*** Begin section ***
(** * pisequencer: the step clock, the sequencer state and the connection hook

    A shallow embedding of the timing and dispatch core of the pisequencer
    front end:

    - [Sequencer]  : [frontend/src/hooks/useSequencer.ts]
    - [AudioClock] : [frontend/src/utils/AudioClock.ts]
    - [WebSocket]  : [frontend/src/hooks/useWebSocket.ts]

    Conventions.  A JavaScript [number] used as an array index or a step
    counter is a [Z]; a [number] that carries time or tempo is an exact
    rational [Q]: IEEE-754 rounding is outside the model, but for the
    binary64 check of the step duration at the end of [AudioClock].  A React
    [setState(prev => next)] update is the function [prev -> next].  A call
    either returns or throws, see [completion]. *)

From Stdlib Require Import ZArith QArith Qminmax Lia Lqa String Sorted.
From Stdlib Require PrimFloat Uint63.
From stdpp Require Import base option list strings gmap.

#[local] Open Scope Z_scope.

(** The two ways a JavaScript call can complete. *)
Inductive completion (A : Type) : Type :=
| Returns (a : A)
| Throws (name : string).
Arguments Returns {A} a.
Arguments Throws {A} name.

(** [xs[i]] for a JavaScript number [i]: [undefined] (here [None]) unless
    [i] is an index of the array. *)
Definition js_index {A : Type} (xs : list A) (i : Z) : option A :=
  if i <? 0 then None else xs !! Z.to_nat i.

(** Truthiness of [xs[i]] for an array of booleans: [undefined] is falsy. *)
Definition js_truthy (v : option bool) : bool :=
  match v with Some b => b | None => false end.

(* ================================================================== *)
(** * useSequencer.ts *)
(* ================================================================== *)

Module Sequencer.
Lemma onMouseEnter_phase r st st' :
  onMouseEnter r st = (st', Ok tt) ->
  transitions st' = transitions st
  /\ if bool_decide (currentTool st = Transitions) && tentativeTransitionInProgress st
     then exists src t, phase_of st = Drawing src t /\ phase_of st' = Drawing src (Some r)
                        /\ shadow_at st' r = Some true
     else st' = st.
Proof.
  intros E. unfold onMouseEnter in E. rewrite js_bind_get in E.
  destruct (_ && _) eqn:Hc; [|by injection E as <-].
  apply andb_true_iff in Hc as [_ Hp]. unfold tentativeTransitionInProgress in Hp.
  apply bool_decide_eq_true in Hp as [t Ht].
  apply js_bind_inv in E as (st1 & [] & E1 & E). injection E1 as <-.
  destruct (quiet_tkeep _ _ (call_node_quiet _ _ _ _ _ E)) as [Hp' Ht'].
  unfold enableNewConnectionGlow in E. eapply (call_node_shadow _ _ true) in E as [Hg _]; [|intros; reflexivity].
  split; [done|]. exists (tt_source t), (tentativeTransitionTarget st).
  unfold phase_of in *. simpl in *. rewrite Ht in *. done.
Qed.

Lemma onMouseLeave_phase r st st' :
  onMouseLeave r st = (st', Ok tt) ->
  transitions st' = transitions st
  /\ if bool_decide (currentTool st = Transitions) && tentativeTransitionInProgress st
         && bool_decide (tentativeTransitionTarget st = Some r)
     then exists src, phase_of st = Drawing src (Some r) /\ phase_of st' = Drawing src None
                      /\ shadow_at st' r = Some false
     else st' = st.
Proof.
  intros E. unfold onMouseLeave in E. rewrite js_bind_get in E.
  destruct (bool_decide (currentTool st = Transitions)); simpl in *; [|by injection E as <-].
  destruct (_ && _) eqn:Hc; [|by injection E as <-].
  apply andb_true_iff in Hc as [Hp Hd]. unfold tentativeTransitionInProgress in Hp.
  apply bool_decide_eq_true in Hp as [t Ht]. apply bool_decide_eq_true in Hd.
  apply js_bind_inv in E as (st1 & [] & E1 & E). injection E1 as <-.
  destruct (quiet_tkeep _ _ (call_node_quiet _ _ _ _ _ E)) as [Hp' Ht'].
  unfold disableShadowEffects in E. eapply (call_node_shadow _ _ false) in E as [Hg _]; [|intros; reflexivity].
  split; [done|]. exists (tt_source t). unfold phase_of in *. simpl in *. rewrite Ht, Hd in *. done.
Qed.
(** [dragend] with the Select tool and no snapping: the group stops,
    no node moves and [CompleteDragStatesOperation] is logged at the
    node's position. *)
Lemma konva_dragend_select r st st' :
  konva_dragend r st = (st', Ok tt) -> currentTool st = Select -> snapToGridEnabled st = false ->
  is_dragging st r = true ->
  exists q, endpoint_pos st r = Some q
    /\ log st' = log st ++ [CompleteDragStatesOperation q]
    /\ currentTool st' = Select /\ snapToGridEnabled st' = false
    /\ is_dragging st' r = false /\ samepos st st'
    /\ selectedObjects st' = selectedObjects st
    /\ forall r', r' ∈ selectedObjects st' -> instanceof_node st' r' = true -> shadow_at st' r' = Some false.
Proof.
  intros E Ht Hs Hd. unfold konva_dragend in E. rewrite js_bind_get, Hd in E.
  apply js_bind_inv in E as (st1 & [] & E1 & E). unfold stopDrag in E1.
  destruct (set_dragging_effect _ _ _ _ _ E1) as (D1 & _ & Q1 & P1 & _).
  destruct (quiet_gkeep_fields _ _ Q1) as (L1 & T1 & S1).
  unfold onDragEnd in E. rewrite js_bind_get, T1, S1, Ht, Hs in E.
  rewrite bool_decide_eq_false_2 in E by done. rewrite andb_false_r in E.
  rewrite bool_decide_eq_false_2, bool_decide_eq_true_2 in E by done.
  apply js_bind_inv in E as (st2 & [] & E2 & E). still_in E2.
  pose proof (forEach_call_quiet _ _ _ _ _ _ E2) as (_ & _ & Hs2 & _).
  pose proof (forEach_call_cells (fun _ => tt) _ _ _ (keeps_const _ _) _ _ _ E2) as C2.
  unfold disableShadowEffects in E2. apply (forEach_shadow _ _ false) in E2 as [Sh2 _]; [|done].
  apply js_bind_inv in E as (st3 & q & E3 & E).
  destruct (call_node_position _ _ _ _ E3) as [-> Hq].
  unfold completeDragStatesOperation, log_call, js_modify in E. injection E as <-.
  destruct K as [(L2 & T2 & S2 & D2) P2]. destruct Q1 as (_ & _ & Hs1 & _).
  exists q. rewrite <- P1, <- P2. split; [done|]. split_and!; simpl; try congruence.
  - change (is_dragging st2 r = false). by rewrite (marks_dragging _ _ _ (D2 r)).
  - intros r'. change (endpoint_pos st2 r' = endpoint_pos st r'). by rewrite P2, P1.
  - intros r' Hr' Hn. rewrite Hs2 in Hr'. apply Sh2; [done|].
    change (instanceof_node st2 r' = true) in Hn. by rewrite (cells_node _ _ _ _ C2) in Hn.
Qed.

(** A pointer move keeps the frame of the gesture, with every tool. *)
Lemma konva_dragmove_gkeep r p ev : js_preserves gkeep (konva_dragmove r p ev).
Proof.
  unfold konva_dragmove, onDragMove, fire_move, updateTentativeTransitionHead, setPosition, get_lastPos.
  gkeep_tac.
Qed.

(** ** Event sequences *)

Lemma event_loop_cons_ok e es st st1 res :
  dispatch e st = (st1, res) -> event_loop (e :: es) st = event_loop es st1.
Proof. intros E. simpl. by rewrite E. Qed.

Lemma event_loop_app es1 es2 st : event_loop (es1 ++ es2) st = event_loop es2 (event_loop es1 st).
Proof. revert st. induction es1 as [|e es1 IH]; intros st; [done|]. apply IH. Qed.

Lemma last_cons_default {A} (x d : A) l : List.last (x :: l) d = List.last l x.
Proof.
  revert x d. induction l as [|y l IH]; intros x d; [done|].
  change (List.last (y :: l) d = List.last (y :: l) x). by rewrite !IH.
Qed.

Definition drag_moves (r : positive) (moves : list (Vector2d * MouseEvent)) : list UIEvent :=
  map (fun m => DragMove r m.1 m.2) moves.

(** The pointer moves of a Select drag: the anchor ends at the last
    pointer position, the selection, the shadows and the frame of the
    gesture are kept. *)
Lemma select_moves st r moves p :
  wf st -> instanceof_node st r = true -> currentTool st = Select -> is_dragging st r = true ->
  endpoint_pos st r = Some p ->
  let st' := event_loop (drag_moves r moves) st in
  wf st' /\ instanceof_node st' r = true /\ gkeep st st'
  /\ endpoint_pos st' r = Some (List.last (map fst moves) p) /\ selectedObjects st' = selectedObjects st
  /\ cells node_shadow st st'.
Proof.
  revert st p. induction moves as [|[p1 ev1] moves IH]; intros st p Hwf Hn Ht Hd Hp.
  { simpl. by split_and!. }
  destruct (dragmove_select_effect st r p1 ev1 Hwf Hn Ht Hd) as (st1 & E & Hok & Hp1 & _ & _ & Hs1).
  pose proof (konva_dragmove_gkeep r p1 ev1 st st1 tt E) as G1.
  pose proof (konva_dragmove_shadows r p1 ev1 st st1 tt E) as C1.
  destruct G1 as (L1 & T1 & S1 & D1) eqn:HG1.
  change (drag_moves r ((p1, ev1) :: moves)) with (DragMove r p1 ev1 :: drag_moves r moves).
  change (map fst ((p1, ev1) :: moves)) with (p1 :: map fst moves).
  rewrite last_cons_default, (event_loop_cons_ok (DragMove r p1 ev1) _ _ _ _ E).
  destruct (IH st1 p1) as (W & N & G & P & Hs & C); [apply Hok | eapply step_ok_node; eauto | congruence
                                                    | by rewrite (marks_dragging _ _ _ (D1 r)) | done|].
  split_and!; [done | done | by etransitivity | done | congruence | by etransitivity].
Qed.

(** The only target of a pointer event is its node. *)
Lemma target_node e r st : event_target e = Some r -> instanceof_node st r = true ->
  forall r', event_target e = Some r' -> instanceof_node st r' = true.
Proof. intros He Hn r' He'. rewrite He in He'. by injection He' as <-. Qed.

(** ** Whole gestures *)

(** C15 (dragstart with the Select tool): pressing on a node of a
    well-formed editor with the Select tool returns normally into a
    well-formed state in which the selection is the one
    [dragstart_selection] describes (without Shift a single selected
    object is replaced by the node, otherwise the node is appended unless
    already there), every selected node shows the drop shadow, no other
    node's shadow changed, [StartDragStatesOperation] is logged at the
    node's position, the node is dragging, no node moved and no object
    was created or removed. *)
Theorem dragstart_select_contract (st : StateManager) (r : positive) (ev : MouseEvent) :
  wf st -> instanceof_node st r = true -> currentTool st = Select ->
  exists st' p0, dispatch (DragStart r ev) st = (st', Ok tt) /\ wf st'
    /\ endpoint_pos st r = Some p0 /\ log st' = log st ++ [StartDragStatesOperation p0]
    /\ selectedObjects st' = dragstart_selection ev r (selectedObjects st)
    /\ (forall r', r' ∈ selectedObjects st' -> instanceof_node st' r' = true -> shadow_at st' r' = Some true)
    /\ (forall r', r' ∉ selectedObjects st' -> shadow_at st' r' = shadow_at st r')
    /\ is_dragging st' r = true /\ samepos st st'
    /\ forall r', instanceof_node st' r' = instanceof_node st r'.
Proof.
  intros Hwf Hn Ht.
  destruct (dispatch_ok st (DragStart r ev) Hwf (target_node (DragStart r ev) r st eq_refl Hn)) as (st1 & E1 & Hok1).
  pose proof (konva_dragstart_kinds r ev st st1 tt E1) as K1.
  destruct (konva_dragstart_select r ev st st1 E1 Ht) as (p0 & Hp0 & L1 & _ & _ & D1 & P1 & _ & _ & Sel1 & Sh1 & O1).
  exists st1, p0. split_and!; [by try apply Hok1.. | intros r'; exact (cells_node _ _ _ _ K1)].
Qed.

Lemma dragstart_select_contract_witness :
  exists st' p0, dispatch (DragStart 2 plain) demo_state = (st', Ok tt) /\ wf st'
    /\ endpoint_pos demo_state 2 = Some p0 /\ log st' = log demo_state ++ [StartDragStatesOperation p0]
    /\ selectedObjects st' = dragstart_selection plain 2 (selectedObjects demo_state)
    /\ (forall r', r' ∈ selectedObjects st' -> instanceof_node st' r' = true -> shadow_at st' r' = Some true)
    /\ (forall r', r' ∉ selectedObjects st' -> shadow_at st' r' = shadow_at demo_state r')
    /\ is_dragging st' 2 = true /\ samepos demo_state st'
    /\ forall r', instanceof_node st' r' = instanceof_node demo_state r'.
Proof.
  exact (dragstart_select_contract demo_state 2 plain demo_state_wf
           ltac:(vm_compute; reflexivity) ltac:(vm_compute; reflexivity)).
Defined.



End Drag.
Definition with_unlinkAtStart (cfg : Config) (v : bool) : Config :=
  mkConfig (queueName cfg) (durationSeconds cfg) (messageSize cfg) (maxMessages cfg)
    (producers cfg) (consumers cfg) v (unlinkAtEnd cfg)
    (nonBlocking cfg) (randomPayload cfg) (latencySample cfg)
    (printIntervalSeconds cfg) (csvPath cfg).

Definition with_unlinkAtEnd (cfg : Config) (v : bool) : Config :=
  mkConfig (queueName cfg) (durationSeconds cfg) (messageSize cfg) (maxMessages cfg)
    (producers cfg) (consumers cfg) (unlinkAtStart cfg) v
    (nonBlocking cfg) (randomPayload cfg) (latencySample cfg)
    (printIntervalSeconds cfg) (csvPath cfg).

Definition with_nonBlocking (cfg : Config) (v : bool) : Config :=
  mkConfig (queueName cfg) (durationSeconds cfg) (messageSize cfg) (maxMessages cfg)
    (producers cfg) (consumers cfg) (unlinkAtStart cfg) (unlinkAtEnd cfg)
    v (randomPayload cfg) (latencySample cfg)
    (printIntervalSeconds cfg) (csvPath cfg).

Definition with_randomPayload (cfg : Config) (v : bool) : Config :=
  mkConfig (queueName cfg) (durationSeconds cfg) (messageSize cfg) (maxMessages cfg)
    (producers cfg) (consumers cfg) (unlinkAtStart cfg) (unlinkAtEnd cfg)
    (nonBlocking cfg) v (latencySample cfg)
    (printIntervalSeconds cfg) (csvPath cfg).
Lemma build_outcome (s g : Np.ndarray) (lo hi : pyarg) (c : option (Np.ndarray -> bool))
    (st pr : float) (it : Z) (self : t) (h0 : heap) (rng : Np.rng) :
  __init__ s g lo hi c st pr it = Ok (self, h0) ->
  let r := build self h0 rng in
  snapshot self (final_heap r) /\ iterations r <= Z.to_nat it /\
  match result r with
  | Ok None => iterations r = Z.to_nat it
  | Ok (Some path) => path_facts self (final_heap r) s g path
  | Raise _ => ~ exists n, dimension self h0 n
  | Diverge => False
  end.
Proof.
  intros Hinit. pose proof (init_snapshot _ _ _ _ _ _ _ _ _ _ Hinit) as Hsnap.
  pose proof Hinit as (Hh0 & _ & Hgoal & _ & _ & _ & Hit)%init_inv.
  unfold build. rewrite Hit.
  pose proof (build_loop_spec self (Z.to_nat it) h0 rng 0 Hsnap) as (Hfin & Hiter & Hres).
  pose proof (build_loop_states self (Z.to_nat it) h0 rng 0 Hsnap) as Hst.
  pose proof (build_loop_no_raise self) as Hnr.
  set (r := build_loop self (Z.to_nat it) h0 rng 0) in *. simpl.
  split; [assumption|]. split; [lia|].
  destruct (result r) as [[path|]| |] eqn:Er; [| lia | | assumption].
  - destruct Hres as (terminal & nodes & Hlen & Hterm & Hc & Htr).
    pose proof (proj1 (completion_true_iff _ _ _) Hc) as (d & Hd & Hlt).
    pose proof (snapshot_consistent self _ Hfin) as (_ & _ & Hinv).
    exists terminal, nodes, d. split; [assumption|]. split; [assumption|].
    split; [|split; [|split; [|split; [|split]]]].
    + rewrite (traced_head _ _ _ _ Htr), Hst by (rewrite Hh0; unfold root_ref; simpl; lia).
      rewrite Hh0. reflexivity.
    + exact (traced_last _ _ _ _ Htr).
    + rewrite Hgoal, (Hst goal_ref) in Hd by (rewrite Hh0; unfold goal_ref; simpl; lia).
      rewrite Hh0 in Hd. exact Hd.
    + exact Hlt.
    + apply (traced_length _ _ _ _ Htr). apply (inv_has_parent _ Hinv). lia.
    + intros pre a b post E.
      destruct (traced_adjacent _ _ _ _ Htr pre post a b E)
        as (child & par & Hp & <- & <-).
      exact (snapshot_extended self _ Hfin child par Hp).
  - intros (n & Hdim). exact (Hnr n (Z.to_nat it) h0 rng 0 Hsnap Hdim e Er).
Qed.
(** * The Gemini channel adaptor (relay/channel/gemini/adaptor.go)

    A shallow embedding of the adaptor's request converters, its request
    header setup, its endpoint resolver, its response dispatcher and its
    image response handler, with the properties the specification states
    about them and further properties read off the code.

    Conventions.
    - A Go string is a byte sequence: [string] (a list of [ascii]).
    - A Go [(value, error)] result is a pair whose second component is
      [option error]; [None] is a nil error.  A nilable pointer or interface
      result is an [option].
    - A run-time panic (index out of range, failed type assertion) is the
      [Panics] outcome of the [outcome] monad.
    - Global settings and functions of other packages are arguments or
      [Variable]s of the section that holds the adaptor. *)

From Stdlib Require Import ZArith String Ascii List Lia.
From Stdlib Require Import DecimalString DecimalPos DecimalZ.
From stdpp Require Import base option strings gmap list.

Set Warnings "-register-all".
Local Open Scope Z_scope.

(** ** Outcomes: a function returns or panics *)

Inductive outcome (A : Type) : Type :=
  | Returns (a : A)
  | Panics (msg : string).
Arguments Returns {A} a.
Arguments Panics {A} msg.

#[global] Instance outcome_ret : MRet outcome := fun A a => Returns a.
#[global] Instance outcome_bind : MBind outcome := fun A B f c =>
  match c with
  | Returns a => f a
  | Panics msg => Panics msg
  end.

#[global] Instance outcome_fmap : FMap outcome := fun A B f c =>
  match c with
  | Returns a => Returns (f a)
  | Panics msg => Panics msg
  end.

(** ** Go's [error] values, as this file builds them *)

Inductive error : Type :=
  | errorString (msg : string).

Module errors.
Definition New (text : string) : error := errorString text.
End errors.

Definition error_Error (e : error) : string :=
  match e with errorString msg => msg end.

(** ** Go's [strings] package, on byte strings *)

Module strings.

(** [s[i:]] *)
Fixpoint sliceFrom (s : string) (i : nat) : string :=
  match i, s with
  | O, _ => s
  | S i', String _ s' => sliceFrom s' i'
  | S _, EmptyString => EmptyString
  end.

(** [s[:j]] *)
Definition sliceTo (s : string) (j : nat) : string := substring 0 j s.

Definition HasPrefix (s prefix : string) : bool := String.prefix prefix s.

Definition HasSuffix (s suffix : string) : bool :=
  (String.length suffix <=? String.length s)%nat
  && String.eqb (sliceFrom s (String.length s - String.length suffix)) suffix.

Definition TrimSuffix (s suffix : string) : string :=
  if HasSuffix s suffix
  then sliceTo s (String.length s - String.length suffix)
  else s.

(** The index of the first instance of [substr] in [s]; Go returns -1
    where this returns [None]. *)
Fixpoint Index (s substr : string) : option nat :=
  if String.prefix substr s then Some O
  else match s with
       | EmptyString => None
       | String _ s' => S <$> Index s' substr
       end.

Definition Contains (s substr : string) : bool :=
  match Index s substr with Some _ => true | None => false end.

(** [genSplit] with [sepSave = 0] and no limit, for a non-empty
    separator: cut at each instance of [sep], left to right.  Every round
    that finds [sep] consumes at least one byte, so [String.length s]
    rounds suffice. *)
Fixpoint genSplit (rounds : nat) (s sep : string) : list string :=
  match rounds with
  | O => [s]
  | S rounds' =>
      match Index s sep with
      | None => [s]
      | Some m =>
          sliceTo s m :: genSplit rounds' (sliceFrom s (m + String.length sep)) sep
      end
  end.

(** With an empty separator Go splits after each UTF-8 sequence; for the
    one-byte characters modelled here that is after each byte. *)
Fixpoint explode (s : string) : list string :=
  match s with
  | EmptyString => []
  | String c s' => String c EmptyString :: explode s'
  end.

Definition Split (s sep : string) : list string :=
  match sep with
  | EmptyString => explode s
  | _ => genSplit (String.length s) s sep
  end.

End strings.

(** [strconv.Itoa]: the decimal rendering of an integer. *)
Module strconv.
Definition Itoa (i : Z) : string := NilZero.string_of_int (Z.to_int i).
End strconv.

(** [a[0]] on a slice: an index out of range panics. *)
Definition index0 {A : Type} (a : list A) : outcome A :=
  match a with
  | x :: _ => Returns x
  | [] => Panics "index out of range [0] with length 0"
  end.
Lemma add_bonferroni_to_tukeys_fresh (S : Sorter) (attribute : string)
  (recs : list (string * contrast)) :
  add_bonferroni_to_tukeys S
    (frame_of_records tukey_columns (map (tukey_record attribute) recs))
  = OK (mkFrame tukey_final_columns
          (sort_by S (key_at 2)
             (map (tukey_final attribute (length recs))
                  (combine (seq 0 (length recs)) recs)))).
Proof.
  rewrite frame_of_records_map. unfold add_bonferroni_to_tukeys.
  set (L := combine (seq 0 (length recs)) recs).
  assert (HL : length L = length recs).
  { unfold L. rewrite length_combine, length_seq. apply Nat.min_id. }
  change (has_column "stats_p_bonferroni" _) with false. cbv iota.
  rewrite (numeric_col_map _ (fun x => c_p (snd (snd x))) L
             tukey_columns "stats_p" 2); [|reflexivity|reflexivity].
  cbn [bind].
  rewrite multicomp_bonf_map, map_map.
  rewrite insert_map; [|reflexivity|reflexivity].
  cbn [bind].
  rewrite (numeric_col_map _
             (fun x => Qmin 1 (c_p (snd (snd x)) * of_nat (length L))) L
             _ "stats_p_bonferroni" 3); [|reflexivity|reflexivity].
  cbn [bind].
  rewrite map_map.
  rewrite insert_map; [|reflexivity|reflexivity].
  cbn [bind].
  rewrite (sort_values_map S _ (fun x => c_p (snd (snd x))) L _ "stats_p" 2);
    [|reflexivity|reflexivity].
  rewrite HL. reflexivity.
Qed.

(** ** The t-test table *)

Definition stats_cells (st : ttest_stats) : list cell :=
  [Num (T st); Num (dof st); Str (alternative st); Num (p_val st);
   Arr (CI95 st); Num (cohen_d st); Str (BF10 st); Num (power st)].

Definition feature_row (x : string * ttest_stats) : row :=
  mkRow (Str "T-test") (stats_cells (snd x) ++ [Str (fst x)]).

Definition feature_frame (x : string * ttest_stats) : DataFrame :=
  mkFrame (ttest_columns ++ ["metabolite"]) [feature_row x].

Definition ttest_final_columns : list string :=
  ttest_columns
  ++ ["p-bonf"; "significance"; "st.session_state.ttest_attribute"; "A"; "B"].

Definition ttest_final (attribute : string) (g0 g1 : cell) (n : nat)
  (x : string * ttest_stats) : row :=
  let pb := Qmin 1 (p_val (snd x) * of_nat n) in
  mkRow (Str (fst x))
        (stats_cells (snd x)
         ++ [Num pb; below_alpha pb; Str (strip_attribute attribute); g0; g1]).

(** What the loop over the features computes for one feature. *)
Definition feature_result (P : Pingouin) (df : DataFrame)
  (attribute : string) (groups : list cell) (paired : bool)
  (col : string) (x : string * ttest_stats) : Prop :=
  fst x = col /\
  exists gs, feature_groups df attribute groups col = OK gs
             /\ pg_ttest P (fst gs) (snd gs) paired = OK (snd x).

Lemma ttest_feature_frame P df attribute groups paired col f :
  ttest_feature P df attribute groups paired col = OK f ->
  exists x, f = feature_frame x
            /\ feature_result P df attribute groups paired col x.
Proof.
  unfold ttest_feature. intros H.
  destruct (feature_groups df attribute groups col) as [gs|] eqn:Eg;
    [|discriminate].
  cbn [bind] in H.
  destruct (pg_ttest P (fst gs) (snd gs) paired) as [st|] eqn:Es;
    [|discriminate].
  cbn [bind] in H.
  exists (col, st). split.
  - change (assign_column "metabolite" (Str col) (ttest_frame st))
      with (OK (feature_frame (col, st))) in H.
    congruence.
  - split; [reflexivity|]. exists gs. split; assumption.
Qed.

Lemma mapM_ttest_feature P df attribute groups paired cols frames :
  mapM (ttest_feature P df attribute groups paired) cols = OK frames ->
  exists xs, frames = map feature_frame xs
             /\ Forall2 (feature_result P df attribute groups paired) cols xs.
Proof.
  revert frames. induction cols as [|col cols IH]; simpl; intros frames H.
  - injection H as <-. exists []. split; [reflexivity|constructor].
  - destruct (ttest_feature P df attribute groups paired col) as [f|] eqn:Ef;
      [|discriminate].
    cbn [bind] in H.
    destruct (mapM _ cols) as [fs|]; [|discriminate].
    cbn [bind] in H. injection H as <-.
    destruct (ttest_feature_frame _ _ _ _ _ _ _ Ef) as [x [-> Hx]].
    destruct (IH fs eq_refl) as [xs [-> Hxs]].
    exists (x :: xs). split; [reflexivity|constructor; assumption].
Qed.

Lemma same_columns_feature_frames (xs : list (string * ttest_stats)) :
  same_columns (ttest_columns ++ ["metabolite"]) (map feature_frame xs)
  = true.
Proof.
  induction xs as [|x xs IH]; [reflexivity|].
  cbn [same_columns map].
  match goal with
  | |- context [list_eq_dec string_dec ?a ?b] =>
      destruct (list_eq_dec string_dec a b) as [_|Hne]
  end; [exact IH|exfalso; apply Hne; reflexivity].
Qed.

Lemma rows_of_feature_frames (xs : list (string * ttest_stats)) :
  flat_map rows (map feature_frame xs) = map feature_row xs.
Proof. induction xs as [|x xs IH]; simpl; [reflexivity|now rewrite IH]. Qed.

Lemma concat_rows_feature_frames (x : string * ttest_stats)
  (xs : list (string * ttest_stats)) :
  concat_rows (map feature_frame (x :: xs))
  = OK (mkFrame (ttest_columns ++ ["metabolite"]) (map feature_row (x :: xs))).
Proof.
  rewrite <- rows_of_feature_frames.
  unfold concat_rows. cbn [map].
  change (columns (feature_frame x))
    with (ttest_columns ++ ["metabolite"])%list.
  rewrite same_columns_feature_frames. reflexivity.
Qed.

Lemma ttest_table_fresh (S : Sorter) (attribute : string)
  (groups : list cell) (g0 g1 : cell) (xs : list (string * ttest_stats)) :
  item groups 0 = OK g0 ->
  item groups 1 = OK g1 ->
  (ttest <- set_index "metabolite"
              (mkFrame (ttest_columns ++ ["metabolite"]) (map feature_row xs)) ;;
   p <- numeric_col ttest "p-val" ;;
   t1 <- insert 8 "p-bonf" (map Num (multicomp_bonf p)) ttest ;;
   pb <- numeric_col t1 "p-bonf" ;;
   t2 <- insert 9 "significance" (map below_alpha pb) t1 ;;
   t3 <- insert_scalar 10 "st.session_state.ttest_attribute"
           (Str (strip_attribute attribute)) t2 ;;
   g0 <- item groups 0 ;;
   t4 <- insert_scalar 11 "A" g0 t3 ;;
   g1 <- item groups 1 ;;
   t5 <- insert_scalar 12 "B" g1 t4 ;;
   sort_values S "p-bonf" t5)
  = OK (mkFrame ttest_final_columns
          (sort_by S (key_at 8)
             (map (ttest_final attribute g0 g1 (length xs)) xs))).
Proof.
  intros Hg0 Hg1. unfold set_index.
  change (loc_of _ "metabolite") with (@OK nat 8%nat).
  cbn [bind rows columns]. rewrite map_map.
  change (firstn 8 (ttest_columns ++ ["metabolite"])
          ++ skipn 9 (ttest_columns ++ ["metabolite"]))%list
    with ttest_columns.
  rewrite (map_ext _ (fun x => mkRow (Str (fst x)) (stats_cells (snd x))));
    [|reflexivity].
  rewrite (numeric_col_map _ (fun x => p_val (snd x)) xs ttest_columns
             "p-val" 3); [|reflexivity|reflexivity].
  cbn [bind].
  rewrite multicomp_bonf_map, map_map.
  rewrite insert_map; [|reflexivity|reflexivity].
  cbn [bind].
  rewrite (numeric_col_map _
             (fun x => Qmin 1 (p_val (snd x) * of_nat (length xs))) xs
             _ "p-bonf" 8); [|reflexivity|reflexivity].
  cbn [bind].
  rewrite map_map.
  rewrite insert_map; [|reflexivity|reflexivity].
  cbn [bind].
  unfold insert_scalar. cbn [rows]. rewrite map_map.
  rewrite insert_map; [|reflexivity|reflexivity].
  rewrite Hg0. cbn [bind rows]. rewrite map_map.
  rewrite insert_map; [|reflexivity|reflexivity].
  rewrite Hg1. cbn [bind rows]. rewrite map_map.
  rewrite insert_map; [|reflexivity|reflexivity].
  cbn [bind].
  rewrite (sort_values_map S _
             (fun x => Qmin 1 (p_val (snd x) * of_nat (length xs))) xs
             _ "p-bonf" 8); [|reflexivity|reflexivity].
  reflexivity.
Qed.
*** End section ***
TO DO :: Where a line of the records above holds the word "JavaScript", copy that line.

RESPONSE TO THIS EXERCISE ::
    Conventions.  A JavaScript [number] used as an array index or a step
(** The two ways a JavaScript call can complete. *)
(** [xs[i]] for a JavaScript number [i]: [undefined] (here [None]) unless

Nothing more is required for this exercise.